--- Data records ---
Lemma add_road_ages_swap r t a b :
  add_road_ages r t b a = add_road_ages r t a b.
Proof.
  unfold add_road_ages. rewrite (Nat.eqb_sym b a).
  rewrite (Nat.min_comm b a), (Nat.max_comm b a). reflexivity.
Qed.

Lemma add_road_ages_canonical r t a b :
  roads_canonical r -> roads_canonical (add_road_ages r t a b).
Proof.
  intros [Hnd Hlt]. unfold add_road_ages.
  destruct (Nat.eqb a b) eqn:E; [split; assumption|].
  apply Nat.eqb_neq in E.
  destruct (road_lookup (Nat.min a b, Nat.max a b) r) eqn:L;
    [split; assumption|].
  apply road_lookup_None in L. split.
  - rewrite map_app. simpl.
    apply NoDup_app; [exact Hnd|constructor; [intros []|constructor]|].
    intros k Hin [<-|[]]. contradiction.
  - apply Forall_app. split; [exact Hlt|].
    constructor; [simpl; lia|constructor].
Qed.

Lemma NoDup_nth_error_inj {A} (l : list A) i j x :
  NoDup l -> nth_error l i = Some x -> nth_error l j = Some x -> i = j.
Proof.
  intros Hnd Hi Hj. rewrite NoDup_nth_error in Hnd.
  apply Hnd.
  - apply nth_error_Some. congruence.
  - congruence.
Qed.

Lemma roads_canonical_unique r : roads_canonical r -> roads_unique r.
Proof.
  intros [Hnd Hlt] i j e e' Hi Hj Hsame.
  rewrite Forall_forall in Hlt.
  pose proof (Hlt e (nth_error_In _ _ Hi)) as Le.
  pose proof (Hlt e' (nth_error_In _ _ Hj)) as Le'.
  assert (Ek : fst e = fst e').
  { destruct e as [[x y] t], e' as [[x' y'] t']. simpl in *.
    unfold same_endpoints in Hsame. simpl in Hsame.
    destruct Hsame as [[E1 E2]|[E1 E2]]; subst; [reflexivity|lia]. }
  apply (NoDup_nth_error_inj (map fst r) i j (fst e) Hnd).
  - rewrite nth_error_map, Hi. reflexivity.
  - rewrite nth_error_map, Hj, Ek. reflexivity.
Qed.


(** ** The engine with the dirty flag: what holds in every state *)

Lemma find_pointwise {A} (f g : A -> bool) (l : list A) :
  (forall x, f x = g x) -> find f l = find g l.
Proof.
  intros H. induction l as [|x l IH]; simpl; [reflexivity|].
  rewrite H, IH. reflexivity.
Qed.

Section LazyFrame.

Import Lazy LazyInv.

Variable valid_factor : Q.
Variable num_radii : nat.
Variable place : pos -> pos.

Lemma same_graph_refl st : same_graph st st.
Proof. unfold same_graph. auto. Qed.

Lemma same_graph_refresh st : same_graph st (refresh st).
Proof.
  unfold same_graph.
  rewrite refresh_nodes, refresh_roads, refresh_queue, refresh_time. auto.
Qed.

Lemma is_valid_state st p :
  snd (_is_valid_position valid_factor st p) = refresh st.
Proof.
  unfold _is_valid_position. destruct (kd_tree (refresh st)); reflexivity.
Qed.

Lemma is_valid_refresh st p :
  fst (_is_valid_position valid_factor (refresh st) p) =
  fst (_is_valid_position valid_factor st p).
Proof. unfold _is_valid_position. rewrite refresh_idem. reflexivity. Qed.

(** The loop of [_find_valid_position] returns the first candidate that
    passes the validity test, whatever the state. *)
Lemma first_valid_find cands : forall st,
  first_valid valid_factor st cands =
    (find (fun p => fst (_is_valid_position valid_factor st p)) cands,
     match cands with [] => st | _ :: _ => refresh st end).
Proof.
  induction cands as [|c rest IH]; intros st; simpl; [reflexivity|].
  pose proof (is_valid_state st c) as S.
  destruct (_is_valid_position valid_factor st c) as [ok st1]. simpl in *.
  subst st1. destruct ok; [reflexivity|].
  rewrite IH, refresh_idem.
  rewrite (find_pointwise _ (fun p => fst (_is_valid_position valid_factor st p))).
  - destruct rest; reflexivity.
  - intros p. apply is_valid_refresh.
Qed.

Lemma find_valid_same_graph st base a res st1 :
  _find_valid_position valid_factor num_radii place st base a = (res, st1) ->
  same_graph st st1.
Proof.
  unfold _find_valid_position. rewrite first_valid_find.
  intros E. injection E as _ <-.
  destruct (candidates num_radii place base a);
    [apply same_graph_refl|apply same_graph_refresh].
Qed.

Lemma add_node_cases_lazy st p :
  (exists st1, _add_node valid_factor st p = (None, st1) /\ same_graph st st1)
  \/
  exists st1, _add_node valid_factor st p
                = (Some (length (node_positions st)), st1) /\
    node_positions st1 = node_positions st ++ [p] /\
    growth_queue st1 = growth_queue st ++ [length (node_positions st)] /\
    road_ages st1 = road_ages st /\
    current_time st1 = current_time st /\
    kd_tree_dirty st1 = true.
Proof.
  unfold _add_node.
  pose proof (is_valid_state st p) as S.
  destruct (_is_valid_position valid_factor st p) as [ok st1]. simpl in S.
  subst st1. destruct ok.
  - right. eexists. rewrite refresh_nodes. split; [reflexivity|]. simpl.
    rewrite ?refresh_nodes, ?refresh_queue, ?refresh_roads, ?refresh_time.
    auto.
  - left. eexists. split; [reflexivity|apply same_graph_refresh].
Qed.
---
*Task objective*. Of the lines above, output exactly those from the line bearing "intros H. induction" through the line bearing "Lemma add_node_cases_lazy st", inclusive.

*Reply*.
  intros H. induction l as [|x l IH]; simpl; [reflexivity|].
  rewrite H, IH. reflexivity.
Qed.

Section LazyFrame.

Import Lazy LazyInv.

Variable valid_factor : Q.
Variable num_radii : nat.
Variable place : pos -> pos.

Lemma same_graph_refl st : same_graph st st.
Proof. unfold same_graph. auto. Qed.

Lemma same_graph_refresh st : same_graph st (refresh st).
Proof.
  unfold same_graph.
  rewrite refresh_nodes, refresh_roads, refresh_queue, refresh_time. auto.
Qed.

Lemma is_valid_state st p :
  snd (_is_valid_position valid_factor st p) = refresh st.
Proof.
  unfold _is_valid_position. destruct (kd_tree (refresh st)); reflexivity.
Qed.

Lemma is_valid_refresh st p :
  fst (_is_valid_position valid_factor (refresh st) p) =
  fst (_is_valid_position valid_factor st p).
Proof. unfold _is_valid_position. rewrite refresh_idem. reflexivity. Qed.

(** The loop of [_find_valid_position] returns the first candidate that
    passes the validity test, whatever the state. *)
Lemma first_valid_find cands : forall st,
  first_valid valid_factor st cands =
    (find (fun p => fst (_is_valid_position valid_factor st p)) cands,
     match cands with [] => st | _ :: _ => refresh st end).
Proof.
  induction cands as [|c rest IH]; intros st; simpl; [reflexivity|].
  pose proof (is_valid_state st c) as S.
  destruct (_is_valid_position valid_factor st c) as [ok st1]. simpl in *.
  subst st1. destruct ok; [reflexivity|].
  rewrite IH, refresh_idem.
  rewrite (find_pointwise _ (fun p => fst (_is_valid_position valid_factor st p))).
  - destruct rest; reflexivity.
  - intros p. apply is_valid_refresh.
Qed.

Lemma find_valid_same_graph st base a res st1 :
  _find_valid_position valid_factor num_radii place st base a = (res, st1) ->
  same_graph st st1.
Proof.
  unfold _find_valid_position. rewrite first_valid_find.
  intros E. injection E as _ <-.
  destruct (candidates num_radii place base a);
    [apply same_graph_refl|apply same_graph_refresh].
Qed.

Lemma add_node_cases_lazy st p :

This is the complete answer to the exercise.